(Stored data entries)
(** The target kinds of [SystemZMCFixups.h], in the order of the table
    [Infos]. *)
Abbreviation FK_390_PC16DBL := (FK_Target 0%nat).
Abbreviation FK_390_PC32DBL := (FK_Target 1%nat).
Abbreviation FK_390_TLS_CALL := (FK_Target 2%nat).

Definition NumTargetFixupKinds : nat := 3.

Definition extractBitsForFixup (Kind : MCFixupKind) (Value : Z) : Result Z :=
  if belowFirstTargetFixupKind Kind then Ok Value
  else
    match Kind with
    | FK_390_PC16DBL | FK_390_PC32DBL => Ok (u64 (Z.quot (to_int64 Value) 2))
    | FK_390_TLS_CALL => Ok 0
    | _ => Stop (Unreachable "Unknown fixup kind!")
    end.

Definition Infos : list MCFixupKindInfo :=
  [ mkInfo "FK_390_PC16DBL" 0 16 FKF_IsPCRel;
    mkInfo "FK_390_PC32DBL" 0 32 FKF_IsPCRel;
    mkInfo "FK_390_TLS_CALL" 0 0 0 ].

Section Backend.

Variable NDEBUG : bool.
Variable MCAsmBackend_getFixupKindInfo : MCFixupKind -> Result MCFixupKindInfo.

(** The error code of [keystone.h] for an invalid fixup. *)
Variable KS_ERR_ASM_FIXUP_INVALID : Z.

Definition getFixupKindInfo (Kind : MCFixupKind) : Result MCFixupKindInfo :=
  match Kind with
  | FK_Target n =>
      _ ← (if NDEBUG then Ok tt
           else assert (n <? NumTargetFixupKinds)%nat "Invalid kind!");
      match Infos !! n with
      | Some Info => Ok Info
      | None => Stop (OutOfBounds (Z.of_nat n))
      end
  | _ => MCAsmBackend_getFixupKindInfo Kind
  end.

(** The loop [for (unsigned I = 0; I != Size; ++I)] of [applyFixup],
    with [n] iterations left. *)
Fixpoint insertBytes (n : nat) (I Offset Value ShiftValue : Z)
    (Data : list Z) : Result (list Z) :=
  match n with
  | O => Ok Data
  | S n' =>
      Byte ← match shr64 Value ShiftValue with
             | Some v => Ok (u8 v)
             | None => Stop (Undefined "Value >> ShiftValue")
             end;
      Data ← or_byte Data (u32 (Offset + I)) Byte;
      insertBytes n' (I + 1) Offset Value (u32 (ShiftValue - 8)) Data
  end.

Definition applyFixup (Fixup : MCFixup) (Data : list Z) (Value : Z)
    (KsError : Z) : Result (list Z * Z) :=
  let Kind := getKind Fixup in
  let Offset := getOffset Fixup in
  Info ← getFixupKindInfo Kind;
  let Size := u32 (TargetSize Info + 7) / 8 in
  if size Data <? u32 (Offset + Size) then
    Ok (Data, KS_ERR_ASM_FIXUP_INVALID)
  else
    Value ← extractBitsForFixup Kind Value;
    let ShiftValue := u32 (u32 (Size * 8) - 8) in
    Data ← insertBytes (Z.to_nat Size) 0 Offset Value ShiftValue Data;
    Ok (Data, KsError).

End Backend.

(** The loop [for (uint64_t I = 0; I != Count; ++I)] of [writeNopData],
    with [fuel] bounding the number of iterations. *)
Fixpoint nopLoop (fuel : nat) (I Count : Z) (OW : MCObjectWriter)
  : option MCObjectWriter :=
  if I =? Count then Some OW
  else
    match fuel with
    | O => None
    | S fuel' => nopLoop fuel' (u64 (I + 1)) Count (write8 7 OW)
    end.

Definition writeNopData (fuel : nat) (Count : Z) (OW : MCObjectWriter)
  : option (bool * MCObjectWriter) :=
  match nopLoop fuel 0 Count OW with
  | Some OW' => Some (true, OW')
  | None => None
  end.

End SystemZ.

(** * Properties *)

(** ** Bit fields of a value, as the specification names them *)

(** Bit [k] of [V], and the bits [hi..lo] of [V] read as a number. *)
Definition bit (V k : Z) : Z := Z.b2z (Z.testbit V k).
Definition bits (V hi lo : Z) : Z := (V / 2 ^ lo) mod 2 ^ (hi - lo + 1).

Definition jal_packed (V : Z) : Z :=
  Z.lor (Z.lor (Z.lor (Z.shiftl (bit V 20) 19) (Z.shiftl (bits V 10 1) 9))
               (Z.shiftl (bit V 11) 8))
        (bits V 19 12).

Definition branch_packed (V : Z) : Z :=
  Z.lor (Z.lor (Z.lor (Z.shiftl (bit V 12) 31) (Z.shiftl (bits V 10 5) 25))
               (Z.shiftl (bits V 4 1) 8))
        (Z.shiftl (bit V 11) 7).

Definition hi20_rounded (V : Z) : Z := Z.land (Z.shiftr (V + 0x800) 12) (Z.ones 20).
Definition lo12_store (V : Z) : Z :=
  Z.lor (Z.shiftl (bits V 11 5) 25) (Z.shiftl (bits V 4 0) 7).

* **TASK DESCRIPTION**:
Which lines of the data contain the string "Infos"? Copy each of them.

* **SOLUTION BELOW**:
    [Infos]. *)
Definition Infos : list MCFixupKindInfo :=
      match Infos !! n with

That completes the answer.